» **Required work**: Transcribe only the lines of the listing below from the one holding "dropped, sets [startFound]" through the one holding "else step st line.", inclusive, without any change.

» **Provided information**:
####

(** Section 4.1, step 3, with the end-marker test applied to the line that
    opens a block as well: a line with both markers met outside a block is
    dropped, sets [startFound] and leaves the machine outside the block.  On
    every other line the machine steps as above. *)
Definition step_same_line (st : State) (line : string) : State :=
  if negb (insideBlock st)
     && Py.contains start_marker line && Py.contains end_marker line
  then mkState (output st) false true
  else step st line.

Definition run_same_line (lines : list string) : State :=
  fold_left step_same_line lines init.

(** Section 4.1, step 4. *)
Definition reported (st : State) : status :=
  if startFound st then Success else NotFound.

End Markers.
End Spec.

(** The state of the loop read as a state of the machine of section 4.1. *)
Definition as_spec_state (st : Loop) : Spec.State :=
  Spec.mkState (new_lines st) (skip st) (found_start st).

(** A block is open at the end of [ls]: some line carries the start marker
    and neither it nor any line after it carries the end marker. *)
Definition block_open (start_marker end_marker : string)
    (ls : list string) : Prop :=
  exists pre s tl,
    ls = pre ++ s :: tl /\ has start_marker s /\ free_of end_marker (s :: tl).

(** Every line that carries both markers is met inside a block: a block is
    open at the end of the lines before it. *)
Definition both_markers_inside (start_marker end_marker : string)
    (ls : list string) : Prop :=
  forall pre x post,
    ls = pre ++ x :: post ->
    has start_marker x -> has end_marker x ->
    block_open start_marker end_marker pre.

(** A line with its terminator, for the examples. *)
Definition ln (body : string) : string := body +:+ Py.nl.

(** The scenario of section 8, and two inputs on which the script and the
    prose of the specification part ways. *)
Definition scenario_lines : list string :=
  [ln "a"; ln "START"; ln "b"; ln "END"; ln "c"].
Definition two_blocks : list string :=
  [ln "START"; ln "END"; ln "x"; ln "START"; ln "y"].
Definition both_on_one_line : list string :=
  [ln "START END"; ln "b"].
Definition both_inside_block : list string :=
  [ln "START"; ln "m"; ln "START END"; ln "x"; ln "END"; ln "y"].
Definition end_on_start_line : list string :=
  [ln "START END"; ln "b"; ln "END"; ln "c"].

(** A machine holding one writable file and an empty console. *)
Definition one_file (path text : string) : Py.World :=
  Py.mkWorld {[ path := text ]} ∅ [].
(** * A model of ecliptic_banner_chart.py

    A shallow embedding of the banner generator: the Hipparcos catalog
    loader, the figure-file loader, the ecliptic projection, the layout of
    the zodiac figures, the Morse encoder of the decorative line and the
    per-anchor chart assembly.

    Numbers.  The layout and the Morse encoder are modelled with exact
    rationals [Q]: Python's [math.pi] is the binary64 number
    884279719003555 / 2^48, so it is a rational and is used as such;
    rounding of the intermediate float operations is not modelled.  The
    catalog loader keeps the four IEEE-754 cases a parsed float can take
    (finite, +inf, -inf, nan), since its behaviour depends on them.  The
    projection of Star.__init__ is stated over an abstract type of floats
    with the math-module operations as parameters. *)

From Stdlib Require Import ZArith QArith Lqa Ascii String.
From stdpp Require Import base gmap sets list strings pretty sorting.

Open Scope Z_scope.

(** Python exceptions that the modelled code can raise. [MathDomainError]
    is the [ValueError("math domain error")] of [math.cos]/[math.sin],
    kept apart from the [ValueError] of [int()]/[float()] parsing. *)
Inductive exn :=
  | KeyError
  | IndexError
  | ValueError
  | MathDomainError
  | ZeroDivisionError.

(** ** Python string helpers (str, ASCII model) *)

(** [str.isspace] restricted to ASCII: \t \n \v \f \r, \x1c-\x1f, space. *)
Definition py_isspace (c : ascii) : bool :=
  let n := nat_of_ascii c in
  ((9 <=? n)%nat && (n <=? 13)%nat) || ((28 <=? n)%nat && (n <=? 32)%nat).

Fixpoint lstrip_chars (l : list ascii) : list ascii :=
  match l with
  | [] => []
  | c :: r => if py_isspace c then lstrip_chars r else l
  end.

(** [str.strip()] *)
Definition py_strip (s : string) : string :=
  string_of_list_ascii (rev (lstrip_chars (rev (lstrip_chars (list_ascii_of_string s))))).

(** [str.split()] with no separator: maximal runs of non-space chars. *)
Fixpoint split_aux (l : list ascii) (cur : list ascii) : list string :=
  match l with
  | [] => match cur with [] => [] | _ => [string_of_list_ascii (rev cur)] end
  | c :: r =>
      if py_isspace c then
        match cur with
        | [] => split_aux r []
        | _ => string_of_list_ascii (rev cur) :: split_aux r []
        end
      else split_aux r (c :: cur)
  end.

Definition py_split (s : string) : list string := split_aux (list_ascii_of_string s) [].
(** * result4js: the [Result] container of [src/index.ts]

    A shallow embedding of the two classes [Success] and [Failure], of
    the factory functions [Ok] and [Err], and of the [sum] example that
    the sources use to illustrate them.

    - A JavaScript call either returns a value or throws one; this is a
      [Completion].
    - A caller-supplied [mapper] callback may read and write the rest of
      the program state; that state is threaded explicitly, and every
      call of a callback is counted.
    - The field [data] is declared [public] and not [readonly], so client
      code may read and assign it, and so may a mapper callback that
      holds the instance; [_tag] is [private readonly]. *)

From Stdlib Require Import Bool String List Arith PrimFloat FloatAxioms.
Import ListNotations.

Set Implicit Arguments.
Local Open Scope string_scope.

(** ** Completions: [return v] and [throw x] *)

Inductive Completion (R X : Type) : Type :=
| Return (v : R)
| Throw (x : X).

Arguments Return {R X} v.
Arguments Throw {R X} x.

Definition raises {R X : Type} (c : Completion R X) : bool :=
  match c with
  | Return _ => false
  | Throw _ => true
  end.

(** The value a completion carries, whichever way it ended. *)
Definition carried {U : Type} (c : Completion U U) : U :=
  match c with
  | Return v => v
  | Throw x => x
  end.

(** ** The ambient program state seen by callbacks *)

Record World (W : Type) : Type := MkWorld
  { store : W;            (* whatever a callback can read and write *)
    invocations : nat }.  (* number of callback calls performed so far *)

(** ** [mapper: string | ((data: E) => unknown)]

    [M] is the type of the non-callable mapper values ([string] in the
    declared signature), [U] stands for [unknown]. A callable mapper may
    return or throw, and may change the store. *)

Inductive Mapper (W E M U : Type) : Type :=
| Fixed (m : M)
| Fn (f : E -> W -> Completion U U * W).
(** * OCR request pipeline of [api/ocr.py]: a shallow embedding

    The development follows the source file top to bottom:
    - Python strings and the string methods the normalizer uses
      ([split], [join], [strip], [replace], the look-around [re.sub]);
    - Python numbers (ints and binary64 floats) as the code mixes them;
    - [OCRHandler] ([_clean_text], [_preprocess_image], [_process_image],
      [do_POST]) and the module-level [handler];
    - the properties of the pipeline. *)

From Stdlib Require Import ZArith NArith List Bool Lia Ascii String.
From Stdlib Require Import Floats DecimalString.
From Stdlib Require QArith Permutation.
Import ListNotations.

Set Warnings "-inexact-float,-notation-for-abbreviation".

(** ** Python strings *)

Module PyStr.

(** A Python [str] is a sequence of Unicode code points. *)
Notation char := N (only parsing).
Notation str := (list N) (only parsing).

(** String literals of the source, read as code points. *)
Definition py (s : string) : str := map N_of_ascii (list_ascii_of_string s).

Definition LF : char := 10%N.
Definition SPACE : char := 32%N.

(** [str.isspace] on one character (CPython's [_PyUnicode_IsWhitespace]). *)
Definition isspace (c : char) : bool :=
  ((9 <=? c) && (c <=? 13) || (28 <=? c) && (c <=? 32)
   || (c =? 133) || (c =? 160) || (c =? 5760)
   || (8192 <=? c) && (c <=? 8202)
   || (c =? 8232) || (c =? 8233) || (c =? 8239) || (c =? 8287)
   || (c =? 12288))%N.

(** The character class [[a-zA-Z]] of the regular expressions. *)
Definition is_ascii_letter (c : char) : bool :=
  ((65 <=? c) && (c <=? 90) || (97 <=? c) && (c <=? 122))%N.

Definition letter_opt (o : option char) : bool :=
  match o with Some c => is_ascii_letter c | None => false end.

Definition is_nil {A} (l : list A) : bool :=
  match l with [] => true | _ => false end.

(** [str.split()] without arguments: the maximal runs of non-whitespace
    characters, in order.  [cur] holds the current run, reversed. *)
Fixpoint split_go (cur : str) (s : str) : list str :=
  match s with
  | [] => if is_nil cur then [] else [rev cur]
  | c :: t =>
      if isspace c
      then (if is_nil cur then split_go [] t else rev cur :: split_go [] t)
      else split_go (c :: cur) t
  end.

Definition split (s : str) : list str := split_go [] s.

(** [sep.join(parts)]. *)
Fixpoint join (sep : str) (parts : list str) : str :=
  match parts with
  | [] => []
  | [w] => w
  | w :: rest => w ++ sep ++ join sep rest
  end.

(** [str.strip()] without arguments, as [lstrip] then [rstrip]. *)
Fixpoint lstrip (s : str) : str :=
  match s with
  | [] => []
  | c :: t => if isspace c then lstrip t else s
  end.

Fixpoint rstrip (s : str) : str :=
  match s with
  | [] => []
  | c :: t =>
      match rstrip t with
      | [] => if isspace c then [] else [c]
      | r => c :: r
      end
  end.

Definition strip (s : str) : str := rstrip (lstrip s).

(** Is [p] a prefix of [s]? *)
Fixpoint prefixb (p s : str) : bool :=
  match p, s with
  | [], _ => true
  | _ :: _, [] => false
  | a :: p', b :: s' => (a =? b)%N && prefixb p' s'
  end.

####

» **Result for this exercise**:
    dropped, sets [startFound] and leaves the machine outside the block.  On
    every other line the machine steps as above. *)
Definition step_same_line (st : State) (line : string) : State :=
  if negb (insideBlock st)
     && Py.contains start_marker line && Py.contains end_marker line
  then mkState (output st) false true
  else step st line.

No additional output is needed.